Response validation with Yup

Problem: Many times in our Frontend we just "accept" that an API response is what it should be. In Typescript we hide behind generics to type cast, but what if our API is a success with a data structure that we didn't expect? This happened a few times in a recent project. The backend logic for the API hit about 4 different services (that we had no control over), each of these are points of failure. Sometimes one would silently fail causing the API to be a 200 with invalid data. I had a great time.

Here is what I am talking about:

async function getMe() {
  try {
    const response = await fetch('http://get.profile')
    const json: Profile = await response.json()
    // Surely `json` will be the shape me need, nothing can go wrong
    renderMe(json)
  } catch (error) {
    // Nothing will ever go wrong
    console.error(error)
  }
}

Now, 99% of the time, this is fine, and 99% of the time, I do this as well... Probably shouldn't, but here we are. We kinda assume that if something goes wrong with the response then the catch will catch it. Otherwise, we're all good. This doesn't just happen with custom fetch calls. In React, if you use a fetch hook, many times it will allow you to pass in generics (useFetch<Profile>()) to say what the shape of the data will be. Again, this works, I do it, but there isn't a lot of safety from incorrect data.

Idea: I have been thinking about is using a validation library, in this case yup to add a extra layer of protection (this idea will work with any validation library). Usually, if we're working with forms we already have a validation library installed, so we aren't really introducing extra dependencies into our project. Additionally, if you're a Typescript user, these libraries can make type definitions a lot easier as well!
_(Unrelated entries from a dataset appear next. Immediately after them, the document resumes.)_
(* ===== verification/BlockPool.v ===== *)
(** * The block pool

    [vllm/vllm/v1/core/block_pool.py]: [BlockPool], which allocates, frees,
    caches and evicts the blocks of the KV cache.  The pool owns the block
    objects (the store of its free queue), the prefix-cache index, the extra
    hash keys of each block, the KV-cache events and the metrics hooks. *)

From S2P Require Import Prelude FreeQueue Request BlockHash BlockMap.
From Stdlib Require Import QArith.
Local Open Scope Z_scope.

(** What the pool takes from its environment: the digest of embedding rows,
    the flag [VLLM_KV_EVENTS_USE_INT_BLOCK_HASHES], and the iteration order of
    a Python set, of which only the elements are documented. *)
Class PoolEnv : Type := {
  sha256_rows : list bytes → bytes;
  use_int_block_hashes : bool;
  set_order : gset bytes → list bytes;
  set_order_perm : ∀ X, set_order X ≡ₚ elements X;
}.

(** ** KV-cache events and metrics hooks *)

Inductive KVCacheEvent : Type :=
  | BlockStored (block_hashes : list ExternalBlockHash) (parent_block_hash : option ExternalBlockHash)
      (token_ids : list Z) (block_size : Z) (lora_id : option Z) (medium : string)
      (lora_name : option string) (extra_keys : option (list (option (list ExtraKey)))) (group_idx : Z)
  | BlockRemoved (block_hashes : list ExternalBlockHash) (medium : string) (group_idx : Z)
  | AllBlocksCleared.

Definition MEDIUM_GPU : string := "GPU".

(** A call of the pool to its metrics collector. *)
Inductive MetricsCall : Type :=
  | OnBlockAllocated (id : Z)
  | OnBlockAccessed (id : Z)
  | OnBlockEvicted (id : Z)
  | MetricsReset.

(** ** State *)

Record BlockPool : Type := mkBlockPool {
  num_gpu_blocks : Z;
  enable_caching : bool;
  hash_block_size : Z;
  free_block_queue : FreeQueue;
  cached_block_hash_to_block : BlockHashToBlockMap;
  cached_block_hashes_by_block : gmap Z (gset bytes);
  null_block : ref;
  enable_kv_cache_events : bool;
  kv_event_queue : list KVCacheEvent;
  metrics_collector : option (list MetricsCall);
}.

Definition set_free_block_queue (v : FreeQueue) (p : BlockPool) : BlockPool :=
  {| num_gpu_blocks := num_gpu_blocks p; enable_caching := enable_caching p;
     hash_block_size := hash_block_size p; free_block_queue := v;
     cached_block_hash_to_block := cached_block_hash_to_block p;
     cached_block_hashes_by_block := cached_block_hashes_by_block p;
     null_block := null_block p; enable_kv_cache_events := enable_kv_cache_events p;
     kv_event_queue := kv_event_queue p; metrics_collector := metrics_collector p |}.

Definition set_cache (v : BlockHashToBlockMap) (p : BlockPool) : BlockPool :=
  {| num_gpu_blocks := num_gpu_blocks p; enable_caching := enable_caching p;
     hash_block_size := hash_block_size p; free_block_queue := free_block_queue p;
     cached_block_hash_to_block := v;
     cached_block_hashes_by_block := cached_block_hashes_by_block p;
     null_block := null_block p; enable_kv_cache_events := enable_kv_cache_events p;
     kv_event_queue := kv_event_queue p; metrics_collector := metrics_collector p |}.

Definition set_hashes_by_block (v : gmap Z (gset bytes)) (p : BlockPool) : BlockPool :=
  {| num_gpu_blocks := num_gpu_blocks p; enable_caching := enable_caching p;
     hash_block_size := hash_block_size p; free_block_queue := free_block_queue p;
     cached_block_hash_to_block := cached_block_hash_to_block p;
     cached_block_hashes_by_block := v;
     null_block := null_block p; enable_kv_cache_events := enable_kv_cache_events p;
     kv_event_queue := kv_event_queue p; metrics_collector := metrics_collector p |}.

Definition set_kv_event_queue (v : list KVCacheEvent) (p : BlockPool) : BlockPool :=
  {| num_gpu_blocks := num_gpu_blocks p; enable_caching := enable_caching p;
     hash_block_size := hash_block_size p; free_block_queue := free_block_queue p;
     cached_block_hash_to_block := cached_block_hash_to_block p;
     cached_block_hashes_by_block := cached_block_hashes_by_block p;
     null_block := null_block p; enable_kv_cache_events := enable_kv_cache_events p;
     kv_event_queue := v; metrics_collector := metrics_collector p |}.

(** [if self.metrics_collector: self.metrics_collector.<call>] *)
Definition notify (c : MetricsCall) (p : BlockPool) : BlockPool :=
  {| num_gpu_blocks := num_gpu_blocks p; enable_caching := enable_caching p;
     hash_block_size := hash_block_size p; free_block_queue := free_block_queue p;
     cached_block_hash_to_block := cached_block_hash_to_block p;
     cached_block_hashes_by_block := cached_block_hashes_by_block p;
     null_block := null_block p; enable_kv_cache_events := enable_kv_cache_events p;
     kv_event_queue := kv_event_queue p;
     metrics_collector := (λ calls, calls ++ [c]) <$> metrics_collector p |}.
Looking at our example above, we need to introduce 2 extra things. One is our schema and the other is validating our json.

Schema

Continuing with the get profile idea, we'll create a profile schema. Depending on how you like to structure your projects. This could be in a profile.schema.ts or profile.model.ts file. Allowing you to separate things a little easier.

import { object, string, date } from 'yup'

export const profile = object({
  email: string().email().required(),
  name: string().required(),
  birthday: date().required()
})

/**
 * For Typescript users, you can import `InferType` from yup
 * and export the Profile type
 * export type Profile = InferType<typeof profile>
 */

Validate the data

Now that we have our profile definition, we can validate our json, and handle any ValidationError that yup might throw.

import { ValidationError } from 'yup'

async function getMe() {
  try {
    const response = await fetch('http://get.profile')
    const json = await response.json()
    const data = await profile.validate(json, {
      stripUnknown: true
    })
    renderMe(data)
  } catch (error) {
    if (error instanceof ValidationError) {
      alert("The response data is invalid")
      return
    }

    alert("Uncaught error occured")
  }
}

You will notice a few things are different here.

1. We have removed our generics. If the validate call is successful, then we can be confident that data is in our Profile shape.
2. In the catch block, we can now test for this ValidationError and provide the user some extra details about the issue, instead of a generic 'Something went wrong' message.
3. (Optional) I also passed in stripUnknown: true to the validate options. As the name suggests, it will remove any data that isn't in our profile schema. This makes the data more consistent but also 'forces' someone to update the schema if additional data is added.

Using a hook library

In the case that you are using a fetch hook of some description. Some of them may have a validation option where you can do the same thing. Alternatively, I've seen that many allow for a transform step. Giving you a chance to change the data before returning it to the user.

const { data, loading, error } = useFetch('http://get.profile', {
  transform: async (json) => {
    const data = await profile.validate(json)
    return data
  }
})

That's all folks

Aaaand... that is it. Nothing else to really add. If you take anything away from this it would be, don't fully trust that your data is as expected. Adding additional checks in your components or logic won't hurt anyone. Validation libraries are usually very performant and already installed in many projects, utilising them to standardise schema definitions, type definitions and API data may provide some additional benefits to your projects. It could also help with mocking data, I am sure there are libraries out there that can take one of these schemas and output some JSON that matches the structure.

Below is a Codesandbox (hopefully it shows up) with this idea implemented, feel free to play around a bit. I did set the console to be open, but it sometimes vanishes so it might be best to open it in a different tab. Play around with the me function and return some weird data to see if the validation works.

Peace! ✌️

Bit of a disclaimer: the ideas in this article are just ideas. I haven't been able to test them out fully yet. Complex data structures or conditional responses might require a more complex schema. I have noticed with complex schemas that the InferType becomes a "everything is optional" type, which isn't always ideal.